The first is a slagging off of Updike as (together with Roth and Mailer) one of the 'Great Male Narcissists'. Takes one to know one. Lessee... There is the 'humble correspondent'/neo-Gibbonian (is that a word?) footnote schtick; there is the obsession with keeping it up - some of the essays here are the length of small books (let us not talk about Infinite Jest); there is the endless polysyllabic humour ('leptosomatic' for 'skinny' is only funny so many times) - as Gore Vidal said of Henry Miller, arcane words are put to use, often accurately.

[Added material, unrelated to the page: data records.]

(** C17: on a response whose authorship records are dicts (and whose
    [author] fields are dicts or empty), [pick_authors] returns the
    truthy [author.display_name] of each record, in the order of the
    records (spec 4.5, "preserving source order"). *)
Theorem pick_authors_spec (meta : pyval) (l : list pyval) :
  is_dict meta = true -> dget (kstr "authorships") meta = PList l ->
  Forall (fun a => authorship_ok a = true) l ->
  pick_authors meta = Ok (PList (List.filter py_truthy (map author_name l))).
Proof.
  intros Hm Hl Ha. unfold pick_authors. rewrite py_get_dict, Hl by done. simpl.
  rewrite py_or_list. simpl. by rewrite authors_go_spec.
Qed.

(** ** Topics *)

(** The numeric sort key of a concept, when it has one. *)
Definition concept_score (c : pyval) : option Q := as_num (score_key (dget (kstr "score") c)).

(** The concepts the sort reads without raising: dicts with a numeric
    score (or none, read as 0). *)
Definition concept_ok (c : pyval) : bool := is_dict c && bool_decide (is_Some (concept_score c)).

Definition scored (cs : list pyval) : list (Q * pyval) :=
  map (fun c => (default 0%Q (concept_score c), c)) cs.

Lemma concept_ok_score (c : pyval) :
  concept_ok c = true -> as_num (score_key (dget (kstr "score") c)) = Some (default 0%Q (concept_score c)).
Proof.
  unfold concept_ok, concept_score. rewrite andb_true_iff, bool_decide_eq_true.
  intros [_ [q Hq]]. by rewrite Hq.
Qed.

Lemma In_sorted_scored (cs : list pyval) (limit : nat) (x : pyval) :
  In x (take limit (map snd (sort_desc Qle_bool (scored cs)))) -> In x cs.
Proof.
  intros Hx%In_take. apply in_map_iff in Hx as ([q c] & <- & Hin).
  apply (Permutation_in _ (sort_desc_perm Qle_bool _)) in Hin.
  unfold scored in Hin. apply in_map_iff in Hin as (c' & [= _ <-] & Hc'). done.
Qed.
(* ===== verification/Main.v ===== *)
(** * [main] and its effects (openalex_to_hugo.py, lines 11-12, 29-38,
    64-70, 127-183)

    The script's run is a sequence of effects on a [world]: the file
    system (files and directories), and what was written to stderr and
    stdout.  [io] is a state monad over the world with Python exceptions:
    an exception stops the run but keeps the effects made before it (the
    skeleton file [hugo new] created stays on disk when the fetch fails).
    [sys.exit(n)] raises [SystemExit n]; [run_main] turns the outcome
    into the process exit status (an uncaught exception exits with 1).

    The environment is a set of section variables: [SITE_ROOT], the YAML
    library, the [hugo] command (the file system after it ran and its
    return code), the HTTP client ([requests.get] then [r.json()]), and
    the clock. *)

From stdpp Require Import base list decidable gmap.
From Stdlib Require Import NArith ZArith QArith Lia.
From Stdlib Require String.
From S2P Require Import Prelude PyStr Utf8 PyVal Slugify ExtractDoi FrontMatter Merge FieldMapper Url PosixPath.

(** ** World and monad *)

Record world := {
  w_fs : fsys;
  w_dirs : gset pystr;
  w_stderr : pystr;
  w_stdout : pystr
}.

Definition io (A : Type) : Type := world -> result A * world.

#[export] Instance io_ret : MRet io := fun A a w => (Ok a, w).
#[export] Instance io_bind : MBind io := fun A B f c w =>
  match c w with
  | (Ok a, w') => f a w'
  | (Err e, w') => (Err e, w')
  end.

Definition throw {A} (e : pyexc) : io A := fun w => (Err e, w).
Definition lift {A} (r : result A) : io A := fun w => (r, w).
Definition sys_exit {A} (code : Z) : io A := throw (SystemExit code).

Definition set_fs (fs : fsys) (w : world) : world :=
  {| w_fs := fs; w_dirs := w_dirs w; w_stderr := w_stderr w; w_stdout := w_stdout w |}.

Definition write_stderr (s : pystr) : io unit := fun w =>
  (Ok tt, {| w_fs := w_fs w; w_dirs := w_dirs w; w_stderr := w_stderr w ++ s; w_stdout := w_stdout w |}).

(** [print(s)]. *)
Definition print (s : pystr) : io unit := fun w =>
  (Ok tt, {| w_fs := w_fs w; w_dirs := w_dirs w; w_stderr := w_stderr w; w_stdout := w_stdout w ++ s ++ [LF] |}).

(** [os.path.exists(p)]. *)
Definition path_exists (p : pystr) : io bool := fun w =>
  (Ok (bool_decide (is_Some (w_fs w !! p)) || bool_decide (p ∈ w_dirs w)), w).

Section Main.
Context `{UnicodeDB}.
Variable yaml_load : pystr -> result pyval.
Variable yaml_dump : pyval -> pystr.
(** [SITE_ROOT]. *)
Variable site_root : pystr.
(** [hugo new --kind articles relpath] run in [SITE_ROOT]: its return
    code and the file system after it, or the exception of starting it. *)
Variable hugo : pystr -> fsys -> result (Z * fsys).
(** [requests.get(url, timeout=20)]: the status code and what
    [r.json()] returns or raises. *)
Variable http_get : pystr -> result (Z * result pyval).
(** [datetime.datetime.now().isoformat()]. *)
Variable now : pystr.

(** Line 12. *)
Definition CONTENT_DIR : pystr := path_join (path_join site_root (lit "content")) (lit "articles").

(** Lines 64-65: [os.makedirs(CONTENT_DIR, exist_ok=True)] fails when a
    file is in the way. *)
Definition ensure_dirs : io unit := fun w =>
  if bool_decide (is_Some (w_fs w !! CONTENT_DIR)) then (Err FileExistsError, w)
  else (Ok tt, {| w_fs := w_fs w; w_dirs := {[CONTENT_DIR]} ∪ w_dirs w;
                  w_stderr := w_stderr w; w_stdout := w_stdout w |}).

(** Lines 67-70: [check=True] raises on a non-zero return code, after
    the command's effects. *)
Definition hugo_new (relpath : pystr) : io unit := fun w =>
  match hugo relpath (w_fs w) with
  | Err e => (Err e, w)
  | Ok (rc, fs') => if (rc =? 0)%Z then (Ok tt, set_fs fs' w) else (Err (CalledProcessError rc), set_fs fs' w)
  end.

(** Lines 29-38. *)
Definition fetch_openalex_by_doi (doi : pystr) : io pyval :=
  url ← lift (openalex_url doi);
  resp ← lift (http_get url);
  let '(status, json) := resp in
  if (status =? 404)%Z then
    (write_stderr (lit "OpenAlex: work not found for DOI" ++ [LF]);; sys_exit 2)
  else if ((400 <=? status) && (status <? 600))%Z then throw (HTTPError status)
  else lift json.

(** Line 129; [34] is the double quote. *)
Definition USAGE : pystr :=
  lit "Usage: openalex_to_hugo.py " ++ [34%N] ++ lit "Custom Title" ++ [34%N] ++
  lit " https://doi.org/10.xxxx" ++ [LF].

(** Lines 138-140. *)
Definition rel_md_path (page_title : pystr) : pystr :=
  path_join (lit "articles") (slugify page_title ++ lit ".md").

Definition abs_md_path (page_title : pystr) : pystr :=
  path_join (path_join site_root (lit "content")) (rel_md_path page_title).

(** Lines 162-181: load, patch and write the front matter. *)
Definition update_front_matter (path page_title : pystr) (m : mapped_fields) : io unit := fun w =>
  match read_front_matter yaml_load path (w_fs w) with
  | Err e => (Err e, w)
  | Ok (fm, body) =>
      match patch_front_matter fm page_title now m with
      | Err e => (Err e, w)
      | Ok fm' => let '(r, fs') := write_front_matter yaml_dump path fm' body (w_fs w) in (r, set_fs fs' w)
      end
  end.

(** Lines 127-183; [argv] is [sys.argv]. *)
Definition main (argv : list pystr) : io unit :=
  match argv with
  | [_; page_title; doi_input] =>
      doi ← lift (extract_doi doi_input);
      ensure_dirs;;
      let abs := abs_md_path page_title in
      path_exists abs ≫= λ found : bool,
      if found then (write_stderr (lit "File exists: " ++ abs ++ [LF]);; sys_exit 3)
      else
        (hugo_new (rel_md_path page_title);;
         meta ← fetch_openalex_by_doi doi;
         m ← lift (map_fields meta page_title doi);
         update_front_matter abs page_title m;;
         print abs)
  | _ => write_stderr USAGE;; sys_exit 2
  end.

(** The exit status: [0], the code of [sys.exit], or [1] for an
    uncaught exception. *)
Definition exit_code (r : result unit) : Z :=
  match r with
  | Ok _ => 0
  | Err (SystemExit n) => n
  | Err _ => 1
  end.

Definition run_main (argv : list pystr) (w : world) : Z * world :=
  let '(r, w') := main argv w in (exit_code r, w').
End Main.

(** ** Paths *)

(** [a] with the separator [posixpath.join] puts after it. *)
Definition path_prefix (a : pystr) : pystr :=
  if bool_decide (a = []) || bool_decide (last a = Some 47%N) then a else a ++ lit "/".

Lemma path_join_rel (a b : pystr) : head b <> Some 47%N -> path_join a b = path_prefix a ++ b.
Proof.
  intros Hb. unfold path_join, path_prefix.
  assert (startswith b (lit "/") = false) as ->.
  { destruct b as [|c b]; [done|]. simpl. rewrite andb_true_r. apply bool_decide_eq_false.
    intros <-. by apply Hb. }
  by destruct (_ || _); [|rewrite <- app_assoc].
Qed.

Section Paths.
Context `{UnicodeDB}.

Lemma slug_char_slash : slug_char 47 = false.
Proof. unfold slug_char. rewrite ud_isword_ascii by lia. reflexivity. Qed.

(** The slug has no [/], and is not empty. *)
Lemma slugify_no_slash (s : pystr) : slugify s <> [] /\ ~ In 47%N (slugify s).
Proof.
  pose proof (slugify_wf s) as (Hne & Hc & _)%slug_wf_spec. split; [done|].
  intros Hin. rewrite List.Forall_forall in Hc. specialize (Hc _ Hin). by rewrite slug_char_slash in Hc.
Qed.

Lemma slug_md_head (s : pystr) : head (slugify s ++ lit ".md") <> Some 47%N.
Proof.
  destruct (slugify_no_slash s) as [Hne Hno]. destruct (slugify s) as [|c r]; [done|].
  simpl. intros [= ->]. apply Hno. by left.
Qed.
End Paths.
(** X15.  When the model's answer to the planner decodes as JSON to
    something that is not an object - a list, a text, a number, null - or
    when the answer has no text at all, no keyword is looked for: the
    planner returns its one-step plan for 비비 made for faults. *)
Theorem planner_rejects_non_object (user_ctx : UserContexts)
    (agent_ctx : AgentContexts) (st st' : state World) (resp : response) :
  planner_answered env user_ctx agent_ctx st resp st' ->
  resp_content resp = None
  \/ (exists text v,
        resp_content resp = Some text
        /\ json_loads env (strip_code_fence env text) = Ret v
        /\ forall d, v <> PDict d) ->
  execute_manager env user_ctx agent_ctx st
  = (Ret (single_step_plan "비비" "오류 상황에서의 기본 응답"), st').
Proof.
  intros Hanswered Hcase.
  rewrite (planner_answered_result Hanswered).
  unfold plan_of_response, decode_plan.
  destruct Hcase as [Hnone | (text & v & Htext & Hloads & Hv)].
  - rewrite Hnone. reflexivity.
  - rewrite Htext, Hloads.
    destruct v; try reflexivity. exfalso. eapply Hv. reflexivity.
Qed.

Lemma always_fails_gateway (messages : list message)
    (tools : option (list pyval)) (st : state World) :
  always_fails env ->
  exists st',
    safe_llm_call_with_retry env messages tools 2 st = (Ret None, st')
    /\ sent st' = (sent st ++ repeat (call_params messages tools) 3)%list.
Proof.
  intros Hdown.
  destruct (retry_loop_exhausts messages tools 2 Hdown 3%nat 0 st)
    as (st' & Hrun & Hsent & _); [reflexivity|].
  exists st'. auto.
Qed.

Lemma planner_model_down_plan (user_ctx : UserContexts)
    (agent_ctx : AgentContexts) (st : state World) :
  always_fails env ->
  exists description st',
    execute_manager env user_ctx agent_ctx st
    = (Ret (single_step_plan "비비" description), st').
Proof.
  intros Hdown.
  unfold execute_manager, try_except, execute_manager_body, bind, lift,
    load_prompt.
  destruct (last_user_message user_ctx) as [last|e];
    [|eexists; eexists; reflexivity].
  match goal with
  | |- context [create_context_prompt env user_ctx agent_ctx ?base] =>
      destruct (create_context_prompt env user_ctx agent_ctx base)
        as [complete|e]
  end; [|eexists; eexists; reflexivity].
  match goal with
  | |- context [safe_llm_call_with_retry env ?messages None 2 st] =>
      destruct (always_fails_gateway messages None st Hdown)
        as (st' & Hcall & Hsent)
  end.
  rewrite Hcall. eexists; eexists; reflexivity.
Qed.

(** X16.  When the model is down, the planner returns a one-step plan for
    비비: the one made for unavailability, after exactly three attempts at
    the same request, or - when the planner's own prompt could not be
    built - the one made for faults, without any attempt. *)
Theorem planner_model_down (user_ctx : UserContexts)
    (agent_ctx : AgentContexts) (st : state World) :
  always_fails env ->
  exists description st',
    execute_manager env user_ctx agent_ctx st
    = (Ret (single_step_plan "비비" description), st')
    /\ (description = "사용자 요청에 대한 기본적인 응답 제공"
        /\ (exists req, sent st' = (sent st ++ [req; req; req])%list)
        \/ description = "오류 상황에서의 기본 응답" /\ st' = st).
Proof.
  intros Hdown.
  unfold execute_manager, try_except, execute_manager_body, bind, lift,
    load_prompt.
  destruct (last_user_message user_ctx) as [last|e];
    [|eexists; eexists; split; [reflexivity | right; auto]].
  match goal with
  | |- context [create_context_prompt env user_ctx agent_ctx ?base] =>
      destruct (create_context_prompt env user_ctx agent_ctx base)
        as [complete|e]
  end; [|eexists; eexists; split; [reflexivity | right; auto]].
  match goal with
  | |- context [safe_llm_call_with_retry env ?messages None 2 st] =>
      destruct (always_fails_gateway messages None st Hdown)
        as (st' & Hcall & Hsent)
  end.
  rewrite Hcall. eexists; eexists; split; [reflexivity|].
  left. split; [reflexivity|]. eexists. exact Hsent.
Qed.
(** * run_pipeline.py: the export/download/archive orchestrator

    A shallow embedding of [scripts/run_pipeline.py].  The script is one
    linear sequence of six steps.  Everything it does is an effect on the
    outside world (two subprocesses, the Drive API, the wall clock, the
    local file system), so the embedding is a state-and-exception monad
    over an explicit [World]; what the outside world answers is collected
    in an [Env] record of oracles.

    Modelling conventions:
    - the wall clock is an integer number of seconds; it advances only
      inside blocking calls (a Drive query, [time.sleep]);
    - the local file system is the finite map from the directories the
      script addresses to their entries (name to node); the path
      [os.path.join(dir, name)] of an entry is the pair [(dir, name)],
      entry names being single path components.  This is the joined
      path for the names [os.listdir] returns and for the Drive titles
      that are plain file names ([plain_title]); the statements about
      downloaded files are made for such titles, a title that is empty
      or holds a separator or a dot component being outside of them;
    - [os.rename] follows the rules Python documents for Unix, and may in
      addition be refused by the environment (permissions, cross-device
      moves); the rule Python documents for Windows, where the call
      never replaces an existing destination, is such a refusal
      ([refusal_rule]);
    - a Drive query always answers: the error of the API that a failed
      query raises, and that would end the run, is left out;
    - [os.makedirs] always succeeds: the keys of the disk are
      directories, a regular file in the place of a directory is not
      represented;
    - the clock is read in step 2 only; the timestamp of step 5 is given
      by the environment;
    - [print] calls are not modelled. *)

From Stdlib Require Import ZArith String Ascii List.
From Stdlib Require Import DecimalString DecimalNat DecimalFacts.
From stdpp Require Import gmap strings list fin_maps.

Local Open Scope string_scope.
Local Open Scope list_scope.

(** ** CONFIG *)

Definition EXPORT_SCRIPT : string := "scripts/01_export_s1_gee.py".
Definition PROCESS_SCRIPT : string := "scripts/02_process_s1_local.py".
Definition EXPORT_FOLDER : string := "SpaceApps_SAR".
Definition LOCAL_EXPORTS : string := "outputs/gee/".
Definition LOCAL_PROCESSED : string := "outputs/processed/".
Definition PLOTS : string := "outputs/plots/".
Definition FOLDER_MIME : string := "application/vnd.google-apps.folder".
Definition SUMMARY_NAME : string := "SUMMARY.txt".

(** The two timing constants are kept as parameters of the model, so that
    statements can range over poll intervals and windows; [source_timing]
    is the value the script hardcodes. *)
Record Timing := { WAIT_TIME : Z; MAX_WAIT : Z }.

Definition source_timing : Timing := {| WAIT_TIME := 300; MAX_WAIT := 7200 |}.

(** ** Data *)

(** One object of the Drive, with the fields the two queries and the
    download look at.  [content] is what [GetContentFile] obtains; [None]
    stands for an object whose download raises. *)
Record DriveItem := {
  item_id : string;
  title : string;
  mimeType : string;
  trashed : bool;
  parents : list string;
  content : option string
}.

(** A node of the local file system.  A sub-directory is summarised by
    the names it holds: the script only ever moves it as a whole. *)
Inductive node :=
  | File (data : string)
  | Folder (items : list string).

Abbreviation Dir := (gmap string node).
Abbreviation FS := (gmap string (gmap string node)).
Abbreviation Path := (string * string)%type.

Inductive errno := ENOENT | EACCES | EISDIR | ENOTDIR | ENOTEMPTY.

(** The exceptions that can leave the script.  The specification's names:
    [FolderNotFound] is its ContainerNotFoundError, [TimeoutError] its
    ExportTimeoutError, [DownloadError] its DownloadError,
    [CalledProcessError] its ProcessingFailure (for the second script),
    [RenameError] its RelocationError. *)
Inductive exn :=
  | CalledProcessError (script : string)
  | AuthError
  | FolderNotFound (folder_name : string)
  | TimeoutError
  | ValueError
  | DownloadError (file_name : string)
  | RenameError (code : errno) (src dst : Path)
  | OpenError (code : errno) (p : Path).

(** What the script does to the outside, in order. *)
Inductive Event :=
  | EvSubprocess (script : string)
  | EvAuth
  | EvFolderQuery (folder_name : string)
  | EvChildrenQuery (folder_id : string)
  | EvSleep (seconds : Z)
  | EvMakedirs (path : string)
  | EvDownload (file_name : string)
  | EvRename (src dst : Path)
  | EvWrite (p : Path).

(** ** The environment and the world *)

Record Env := {
  (* subprocess.run(["python", EXPORT_SCRIPT], check=True): exit status
     zero or not, and the disk the child leaves behind *)
  export_script : FS -> bool * FS;
  process_script : FS -> bool * FS;
  (* gauth.LocalWebserverAuth() *)
  auth_ok : bool;
  (* the Drive as the n-th ListFile(...).GetList() of the run sees it *)
  drive_at : nat -> list DriveItem;
  (* seconds the n-th GetList takes *)
  query_delay : nat -> N;
  (* seconds a sleep lasts beyond the requested ones; indexed by the
     number of queries made before it *)
  oversleep : nat -> N;
  (* os.rename refused by the operating system for a reason outside the
     node kinds (permission, cross-device, ...) *)
  rename_refused : FS -> Path -> Path -> bool;
  (* datetime.now().strftime("%Y%m%d_%H%M") as read in step 5 *)
  timestamp : string
}.

Record World := {
  clock : Z;
  disk : FS;
  queries : nat;
  trace : list Event
}.

Definition emit (e : Event) (w : World) : World :=
  {| clock := clock w; disk := disk w; queries := queries w;
     trace := trace w ++ [e] |}.

Definition set_disk (d : FS) (w : World) : World :=
  {| clock := clock w; disk := d; queries := queries w; trace := trace w |}.

Definition advance (dt : Z) (w : World) : World :=
  {| clock := (clock w + dt)%Z; disk := disk w; queries := queries w;
     trace := trace w |}.

Definition count_query (w : World) : World :=
  {| clock := clock w; disk := disk w; queries := S (queries w);
     trace := trace w |}.

(** ** The monad: state, exceptions, and fuel for the one loop *)

Inductive outcome (A : Type) :=
  | Ok (a : A)
  | Raise (e : exn)
  | OutOfFuel.
Arguments Ok {A} a.
Arguments Raise {A} e.
Arguments OutOfFuel {A}.

Definition M (A : Type) : Type := World -> outcome A * World.

Definition ret {A} (a : A) : M A := fun w => (Ok a, w).

Definition raise {A} (e : exn) : M A := fun w => (Raise e, w).

Definition bind {A B} (m : M A) (k : A -> M B) : M B :=
  fun w =>
    match m w with
    | (Ok a, w') => k a w'
    | (Raise e, w') => (Raise e, w')
    | (OutOfFuel, w') => (OutOfFuel, w')
    end.

Notation "'let*' x ':=' m 'in' k" := (bind m (fun x => k))
  (at level 10, x pattern, m at level 100, k at level 200).
Notation "m '>>' k" := (bind m (fun _ => k))
  (at level 100, k at level 200, right associativity).

Definition log (e : Event) : M unit := fun w => (Ok tt, emit e w).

The second is about Tracy Austin. The riff here is that overachieving sporting 'geniuses' are absent all introspection, and can't write, and that this is somehow mysterious and disconcerting (at least until he has written an essay about it) to an everyday, run of the mill, non-overachieving guy like David Foster Wallace. Duh - see previous paragraph.

All very well for while, but you wouldn't want to _live_ under Niagara.

If you Google the cross of "David Foster Wallace" and "Wile E. Coyote", you currently get fifty or so hits. The truth is out there.
2006-06-28
Consider the Author
I read so many books that I rarely read one that I would consider the "page turner." CONSIDER THE LOBSTER not only fits into that rare catagory, but it is a work of non-fiction, the half of the bookstore I barely read.

David Foster Wallace's essays cover a large range of topics with a sort of disbelief; his irony and rhetoric monitors are turned on high. The most interesting aspect of this collection is not that the topics are thoroughly explored and grippig, but that the reader can start to sense what kind of person David Foster Wallace is.

This collection has commissioned pieces from "Premiere", "Rolling Stone", and "Gourmet" and all three essays prove that DFW does not enjoy social gatherings, has no use for topics like porn, politics, and food (how much of a difference is there between these three?) but has the capabilty to find enough things to write about that the printed article has to be cut to fit the magazine's space (in the case of "Rolling Stone", the piece DFW turns in is so large that it would take the entire print portion of the magazine and some of the ads.) Even still his relative boredom and disgust does not get hidden by any means. The best example of this is "Big Red Son", the essay written for "Premiere", which is him attending the 1998 Adult Video News Awards. Throughout the essay, you can tell that DFW is not amused or entertained by the movies or adult film stars but feels rather lonely in this setting.

His lack of enthusiasm in his commissioned pieces drive them the same way his enthusiasm drives his more literary explorations.

The best essay in the collection "Authority and American Usage" works because DFW is so engrossed in the material (the language battles) and his final assessment that the long essay (over sixty pages) is engaging enough to read in one setting. The idea that he is more interested in literary thought than worldly thought carries over into "Joseph Frank's Dostoevsky" and "Some Remarks on Kafka's Funniness From Which Probably Not Enough Has Been Removed", both of which display more thought and interest by DFW than his more regular subjects.

As a whole this collection represents David Foster Walace as a more interesting and talented writer than many others, and CONSIDER THE LOBSTER is further proof of his genius. (He did win the grant.)